Revendication 16.     Un système de cartographie sonar comprenant :

un ensemble de transducteurs sonar configuré pour être monté sur une embarcation, et configuré pour fournir des données sonar pour une zone panoramique (360 degrés) entourant l’embarcation;

un affichage configuré pour montrer des images sous-marines basées sur des données provenant de l’ensemble transducteur sonar;

un processeur couplé à l’ensemble transducteur sonar et à l’affichage, le processeur étant configuré pour convertir les données sonar provenant de l’ensemble transducteur sonar en images sous-marines rendues sur l’affichage, dans lequel le processeur est également configuré pour superposer les images sous-marines, en temps réel, sur une carte précédemment stockée pour une masse d’eau, ou pour créer une nouvelle carte, en temps réel, qui inclut les images sous-marines [;]

une mémoire accessible par le processeur, dans laquelle le processeur est configuré pour stocker, dans la mémoire, la nouvelle carte avec des images sous-marines ou la carte précédemment stockée avec des images sous-marines superposées.

[20]       Dans la lettre de RP, nous avons considéré le libellé des revendications 1 et 16 comme leurs idées originales. Le Demandeur n’a pas contesté cette approche, et nous l’adoptons aux présentes également.

[21]       La revendication dépendante 2 au dossier décrit en outre l’estimation de données topographiques adjacentes manquantes. Les revendications dépendantes 3 à 7, 9 à 12, 17 et 18 du dossier donnent des détails supplémentaires sur l’aspect et la signification des données affichées. Les revendications dépendantes 8 et 13 à 15 au dossier donnent des détails supplémentaires concernant le fonctionnement et la structure du système sonar en question. Ces détails sont considérés comme faisant partie des idées originales pour leurs revendications respectives.

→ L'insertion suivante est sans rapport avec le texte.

(** A value; the items of a list after [\[] or a comma; those of a dict.  The
    fuel bounds the nesting and the length of what is read. *)
Fixpoint read_value (fuel : nat) (s : string) : option (pyval * string) :=
  match fuel with
  | O => None
  | S fuel =>
      match skip s with
      | String c s' =>
          if bool_decide (c = dq_c) then '(t, r) ← read_string s'; Some (PStr t, r)
          else if bool_decide (c = "["%char) then '(l, r) ← read_items fuel s'; Some (PList l, r)
          else if bool_decide (c = "{"%char) then '(l, r) ← read_entries fuel s'; Some (PDict (dupdate [] l), r)
          else if bool_decide (c = "-"%char) then
            match s' with
            | String d _ => match digit d with
                            | Some _ => let '(n, r) := read_digits 0 s' in Some (PInt (- n), r)
                            | None => None end
            | EmptyString => None
            end
          else match digit c with
               | Some _ => let '(n, r) := read_digits 0 (String c s') in Some (PInt n, r)
               | None =>
                   match expect "None" (String c s'), expect "True" (String c s'), expect "False" (String c s') with
                   | Some r, _, _ => Some (PNone, r)
                   | _, Some r, _ => Some (PBool true, r)
                   | _, _, Some r => Some (PBool false, r)
                   | _, _, _ => None
                   end
               end
      | EmptyString => None
      end
  end
with read_items (fuel : nat) (s : string) : option (list pyval * string) :=
  match fuel with
  | O => None
  | S fuel =>
      let s := skip s in
      match expect "]" s with
      | Some r => Some ([], r)
      | None =>
          '(v, r) ← read_value fuel s;
          match expect "," (skip r), expect "]" (skip r) with
          | Some r, _ => '(l, r) ← read_items fuel r; Some (v :: l, r)
          | None, Some r => Some ([v], r)
          | None, None => None
          end
      end
  end
with read_entries (fuel : nat) (s : string) : option (dict pyval * string) :=
  match fuel with
  | O => None
  | S fuel =>
      let s := skip s in
      match expect "}" s with
      | Some r => Some ([], r)
      | None =>
          r ← expect (String dq_c EmptyString) s;
          '(k, r) ← read_string r;
          r ← expect ":" (skip r);
          '(v, r) ← read_value fuel r;
          match expect "," (skip r), expect "}" (skip r) with
          | Some r, _ => '(l, r) ← read_entries fuel r; Some ((k, v) :: l, r)
          | None, Some r => Some ([(k, v)], r)
          | None, None => None
          end
      end
  end.

Definition read (s : string) : option (pyval * string) := read_value (S (String.length s)) s.

Definition sample : pyval :=
  PDict [("a", PList [PStr "x"; PInt (-20)]); ("b", PList [PStr "y"; PStr "z"]);
         ("c", PDict [("d", PNone); ("e", PBool true)]); ("f", PStr (concat_str ["q"; dq; String bs_c "n"]))].

Example read_sample : match _py_literal sample 4 with Ok t => read t | Err _ => None end = Some (sample, EmptyString).
Proof. vm_compute. reflexivity. Qed.

(** ** Numbers *)

(** [rest] does not continue a number. *)
Definition delim (rest : string) : Prop :=
  match rest with String c _ => digit c = None | EmptyString => True end.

Recenser les différences, s’il en est, entre ce qui ferait partie de « l’état de la technique » et l’idée originale qui sous-tend la revendication ou son interprétation

[22]       Comme il est indiqué dans la lettre de RP, nous considérons que la référence D7 est la plus pertinente. Le document D7 (pages 4 à 6, 11, 13, 22 à 27 et 33) décrit le fonctionnement du logiciel de navigation multifaisceaux « WASSP Multibeam Navigator ». La description de ce manuel indique que le logiciel fait partie d’un système comprenant un ensemble transducteur sonar monté sur une embarcation, et qui est capable d’utiliser les données sonar générées en temps réel pour fournir des images sous-marines et créer ou mettre à jour des cartes.

[23]       La lettre de RP explique qu’il n’y a pas de différence significative entre la divulgation de D7 et les idées originales des revendications 1, 8 et 14 au dossier. Le document D7 (pages 4, 9, 11, 16, 17, 26, 27 et 29) indique que l’affichage du système peut montrer des cartes topographiques de la zone d’intérêt. Les données sonar générées par le système peuvent être utilisées pour créer ou mettre à jour des cartes topographiques pour l’affichage. La carte et les données sonar peuvent être stockées.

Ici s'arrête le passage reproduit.